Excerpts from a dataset
---------------

(* ===== verification/Scheduler.v ===== *)
(** Component: the scheduler of one zone (src/poller/scheduler.go).

    The goroutine [runReconciler] owns the table of checks; the other
    goroutines hand it preparations and resets through channels.  A check's
    timer loop runs in a goroutine of its own until its context is done.  The
    scheduler and executor are the defaults, the scheduler itself.  The calls
    of the Prometheus gauge are recorded in a trace. *)
From S2P Require Export Preparation Check.

Inductive gauge_call :=
| GaugeInc (checkType : string)
| GaugeDec (checkType : string).

Record EleScheduler := {
  s_zoneID : string;
  s_ctx : Context;
  s_checks : gmap string Check;
  s_preparations : list ChecksPreparation;
  s_resets : nat;
  (** every check given to [runCheckTimerLoop], the last one first *)
  s_started : list Check;
  s_gauge : list gauge_call;
  s_contexts : Contexts
}.

Definition checkPreparationBufferSize : nat := 10.

Section setters.
Context (s : EleScheduler).
Definition set_checks (x : gmap string Check) : EleScheduler :=
  {| s_zoneID := s_zoneID s; s_ctx := s_ctx s; s_checks := x;
     s_preparations := s_preparations s; s_resets := s_resets s; s_started := s_started s;
     s_gauge := s_gauge s; s_contexts := s_contexts s |}.
Definition set_preparations (x : list ChecksPreparation) : EleScheduler :=
  {| s_zoneID := s_zoneID s; s_ctx := s_ctx s; s_checks := s_checks s;
     s_preparations := x; s_resets := s_resets s; s_started := s_started s;
     s_gauge := s_gauge s; s_contexts := s_contexts s |}.
Definition set_resets (x : nat) : EleScheduler :=
  {| s_zoneID := s_zoneID s; s_ctx := s_ctx s; s_checks := s_checks s;
     s_preparations := s_preparations s; s_resets := x; s_started := s_started s;
     s_gauge := s_gauge s; s_contexts := s_contexts s |}.
Definition set_started (x : list Check) : EleScheduler :=
  {| s_zoneID := s_zoneID s; s_ctx := s_ctx s; s_checks := s_checks s;
     s_preparations := s_preparations s; s_resets := s_resets s; s_started := x;
     s_gauge := s_gauge s; s_contexts := s_contexts s |}.
Definition set_gauge (x : list gauge_call) : EleScheduler :=
  {| s_zoneID := s_zoneID s; s_ctx := s_ctx s; s_checks := s_checks s;
     s_preparations := s_preparations s; s_resets := s_resets s; s_started := s_started s;
     s_gauge := x; s_contexts := s_contexts s |}.
Definition set_contexts (x : Contexts) : EleScheduler :=
  {| s_zoneID := s_zoneID s; s_ctx := s_ctx s; s_checks := s_checks s;
     s_preparations := s_preparations s; s_resets := s_resets s; s_started := s_started s;
     s_gauge := s_gauge s; s_contexts := x |}.
End setters.
Section hostinfo.
Context (float_json : float64 → json) (conversion : float64 → Z).

Definition uint64_of_float (f : float64) : Z :=
  match trunc_float f with
  | Some z => if bool_decide (is_u64 z) then z else conversion f
  | None => conversion f
  end.

(** *** Encoding: a slice that stays nil is null. *)
Definition slice_json {A} (enc : A → json) (l : list A) : json :=
  match l with [] => JNull | _ => JArr (enc <$> l) end.
Definition result_json (metrics : json) (timestamp : Z) : json :=
  JObj [("metrics", metrics); ("timestamp", JInt timestamp)].

Definition cpu_json (x : HostInfoCpuMetrics) : json :=
  JObj [("idle", JInt (cm_Idle x)); ("irq", float_json (cm_Irq x)); ("mhz", float_json (cm_Mhz x));
        ("model", JStr (cm_Model x)); ("name", JStr (cm_Name x)); ("nice", float_json (cm_Nice x));
        ("softirq", float_json (cm_SoftIrq x)); ("stolen", float_json (cm_Stolen x));
        ("sys", float_json (cm_Sys x)); ("total", JInt (cm_Total x));
        ("total_cores", JInt (cm_TotalCores x)); ("total_sockets", JInt (cm_TotalSockets x));
        ("user", float_json (cm_User x)); ("vendor", JStr (cm_Vendor x)); ("wait", float_json (cm_Wait x))].

Definition memory_json (x : HostInfoMemoryMetrics) : json :=
  JObj [("used_percentage", float_json (mm_UsedPercentage x)); ("actual_free", JInt (mm_ActualFree x));
        ("actual_used", JInt (mm_ActualUsed x)); ("free", JInt (mm_Free x)); ("total", JInt (mm_Total x));
        ("used", JInt (mm_Used x)); ("ram", JInt (mm_RAM x)); ("swap_free", JInt (mm_SwapFree x));
        ("swap_total", JInt (mm_SwapTotal x)); ("swap_used", JInt (mm_SwapUsed x));
        ("swap_percentage", float_json (mm_SwapUsedPercentage x))].

Definition filesystem_json (x : HostInfoFilesystemMetrics) : json :=
  JObj [("dir_name", JStr (fm_DirectoryName x)); ("dev_name", JStr (fm_DeviceName x));
        ("options", JStr (fm_Options x)); ("sys_type_name", JStr (fm_SystemTypeName x));
        ("free", JInt (fm_Free x)); ("total", JInt (fm_Total x)); ("used", JInt (fm_Used x));
        ("avail", JInt (fm_Available x)); ("files", JInt (fm_Files x)); ("free_files", JInt (fm_FreeFiles x))].

Definition process_json (x : HostInfoProcessesMetrics) : json :=
  JObj [("pid", JInt (pm_Pid x)); ("exe_name", JStr (pm_ExeName x)); ("exe_cwd", JStr (pm_ExeCwd x));
        ("exe_root", JStr (pm_ExeRoot x)); ("time_start_time", JInt (pm_StartTime x));
        ("time_user", float_json (pm_TimeUser x)); ("time_sys", float_json (pm_TimeSys x));
        ("time_total", float_json (pm_TimeTotal x)); ("state_name", JStr (pm_StateName x));
        ("memory_resident", JInt (pm_MemoryRes x))].

Definition system_json (x : HostInfoSystemMetrics) : json :=
  JObj [("arch", JStr (sm_Arch x)); ("name", JStr (sm_Name x)); ("version", JStr (sm_Version x));
        ("vendor_name", JStr (sm_VendorName x)); ("vendor", JStr (sm_Vendor x));
        ("vendor_version", JStr (sm_VendorVersion x))].

Definition hostinfo_json (result : HostInfoResult) : json :=
  match result with
  | CpuResult x => result_json (slice_json cpu_json (cr_Metrics x)) (cr_Timestamp x)
  | MemoryResult x => result_json (memory_json (mr_Metrics x)) (mr_Timestamp x)
  | FilesystemResult x => result_json (slice_json filesystem_json (fr_Metrics x)) (fr_Timestamp x)
  | ProcessesResult x => result_json (slice_json process_json (pr_Metrics x)) (pr_Timestamp x)
  | SystemResult x => result_json (system_json (sr_Metrics x)) (sr_Timestamp x)
  end.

---------------

*Required work*: Could you write out, exactly as they stand, only the lines above that begin at the line with "Definition memory_json (x" and stop after the line with "JInt (mm_SwapFree x));"?

*Result*:
Definition memory_json (x : HostInfoMemoryMetrics) : json :=
  JObj [("used_percentage", float_json (mm_UsedPercentage x)); ("actual_free", JInt (mm_ActualFree x));
        ("actual_used", JInt (mm_ActualUsed x)); ("free", JInt (mm_Free x)); ("total", JInt (mm_Total x));
        ("used", JInt (mm_Used x)); ("ram", JInt (mm_RAM x)); ("swap_free", JInt (mm_SwapFree x));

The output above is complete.